They then obtained leave to seek judicial review. A distinguished Divisional Court was presided over, if I remember, by my noble and learned friend Lord Lloyd of Berwick—Lord Justice Lloyd, as he then was. No, I have gone a step too far. It was not my noble and learned friend Lord Lloyd who presided over Randle. It was Lord Justice Watkins. I am so sorry.

In 1990, the court held in Randle that it had jurisdiction to entertain the application for judicial review. But on the merits it was refused. Therefore it was that case which for the period of the next three years established the law that a decision either way by a judge of the Crown Court to grant or withhold a stay of proceedings on this ground was subject to judicial review.

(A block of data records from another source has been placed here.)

(** ** The handler monad *)

Definition M (A : Type) : Type := St -> St * list Effect * (Exn + A).

#[export] Instance M_ret : MRet M := fun A a s => (s, [], inr a).
#[export] Instance M_bind : MBind M := fun A B f c s =>
  match c s with
  | (s1, e1, inl x) => (s1, e1, inl x)
  | (s1, e1, inr a) => let '(s2, e2, r) := f a s1 in (s2, e1 ++ e2, r)
  end.

Definition gets {A} (f : St -> A) : M A := fun s => (s, [], inr (f s)).
Definition modify (f : St -> St) : M unit := fun s => (f s, [], inr tt).
Definition emit (e : Effect) : M unit := fun s => (s, [e], inr tt).
Definition throw {A} (x : Exn) : M A := fun s => (s, [], inl x).

(** [for (const x of l) f(x)] *)
Fixpoint for_each {A} (l : list A) (f : A -> M unit) : M unit :=
  match l with
  | [] => mret tt
  | x :: l' => f x ;; for_each l' f
  end.

(** ** Operations shared by the components *)

(** [sendAll(req)] (popup.js:192-197): one send per party entry, in
    enumeration order. *)
Definition sendAll (req : Msg) : M unit :=
  p ← gets party;
  for_each (JsObject.keys p) (fun peerId =>
    match JsObject.get peerId p with
    | Some e => emit (ESend (connection e) req)
    | None => throw (TypeError "Cannot destructure 'party[peerId]' as it is undefined.")
    end).

Definition systemMessage (msg : string) : M unit := emit (ERender SystemLine msg).
Definition addMessage (msg : string) : M unit := emit (ERender ChatLine msg).
Definition errorMessage (msg : string) : M unit := emit (ERender ErrorLine msg).

(** [String(Object.keys(party).length + 1)] *)
Definition counter_text (p : list (string * Entry)) : string :=
  pretty (length (JsObject.keys p) + 1)%nat.

(** [['You', ...names].join(', ')] *)
Definition title_text (p : list (string * Entry)) : string :=
  String.concat ", " ("You" :: map (fun k => default "" (name <$> JsObject.get k p))
                                   (JsObject.keys p)).
(* ===== verification/Dom.v ===== *)
(** * The page's DOM, as far as [hostOrJoin] touches it

    The document is a store of nodes: a [gmap] from node ids to [Node]
    records, with parent links and ordered child lists, so that the
    objects the code holds ([videoParent], [chatContainer], ...) are ids
    into one shared store and a change through one of them is seen
    through every other.  The operations are the DOM calls of
    popup.js:119-297: [createElement], [createTextNode], [appendChild],
    assignments to [style], [textContent], [title] and [type], the
    handler properties [onclick]/[onkeydown]/[onkeyup] and
    [addEventListener].  They run in the state monad [DM] over the store.

    [dispatch] is the DOM's event dispatch for the listeners that matter
    here: the propagation path from the target up its ancestors, the
    capture phase from the top down to the target's parent, the target
    (its capture listeners first), and, for an event that bubbles, the
    bubble phase back up; [event.stopPropagation()] lets the remaining
    listeners of the current node run and stops the event there.  The
    path is computed with fuel [next], the first unused id: on an
    [ordered] document, where every id is below [next] and every parent
    has a smaller id than its child, the path reaches a root within that
    fuel ([path_root]).  Listeners are named by what the code
    registers ([Listener]); a listener of the page's own is [LPage], with
    whether it stops propagation. *)

From S2P Require Import Prelude.
From S2P Require Import JsObject.

Module Dom.

Abbreviation NodeId := nat.

(** The functions the code registers as listeners. *)
Inductive Listener :=
| LStop                          (** [event => { event.stopPropagation(); }], popup.js:137-146 *)
| LCopyHostId                    (** [() => { alert(peer.id); }], popup.js:186-188 *)
| LKeyUp                         (** the [keyup] listener of [messageInput], popup.js:233-255 *)
| LPlay                          (** [playHandler.bind(this)], popup.js:296 *)
| LPause                         (** [pauseHandler], popup.js:297 *)
| LPage (id : nat) (stops : bool). (** a listener of the page's own *)

#[export] Instance Listener_eq_dec : EqDecision Listener.
Proof. solve_decision. Defined.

It is three years later that we come to the case involving my noble and learned friend Lord Lloyd of Berwick. It was a case called Ashton. It was a case of conspiracy. It had taken some considerable period of time to identify all the conspirators and to assemble the evidence against them. When an application was made to stay the proceedings on the indictment against the conspirators on the ground that the delay amounted to an abuse, the circuit judge was persuaded to grant a stay. This time it was the Director of Public Prosecutions who exercised the right to seek an application for judicial review against that decision. This time it was my noble and learned friend Lord Lloyd, presiding in the Divisional Court, who said that the judge's decision had been clearly and demonstrably wrong and overturned it.

It was then that the matter came before your Lordships' House on appeal, not on the merits but on the technical issue of the jurisdiction of the Crown Court to entertain an application for judicial review in those circumstances. The governing statute was, and indeed presently is, Section 29(3) of the Supreme Court Act 1981. That provision in terms excludes the jurisdiction to grant judicial review in relation to any decision made by the Crown Court,


    "in matters relating to trial on indictment".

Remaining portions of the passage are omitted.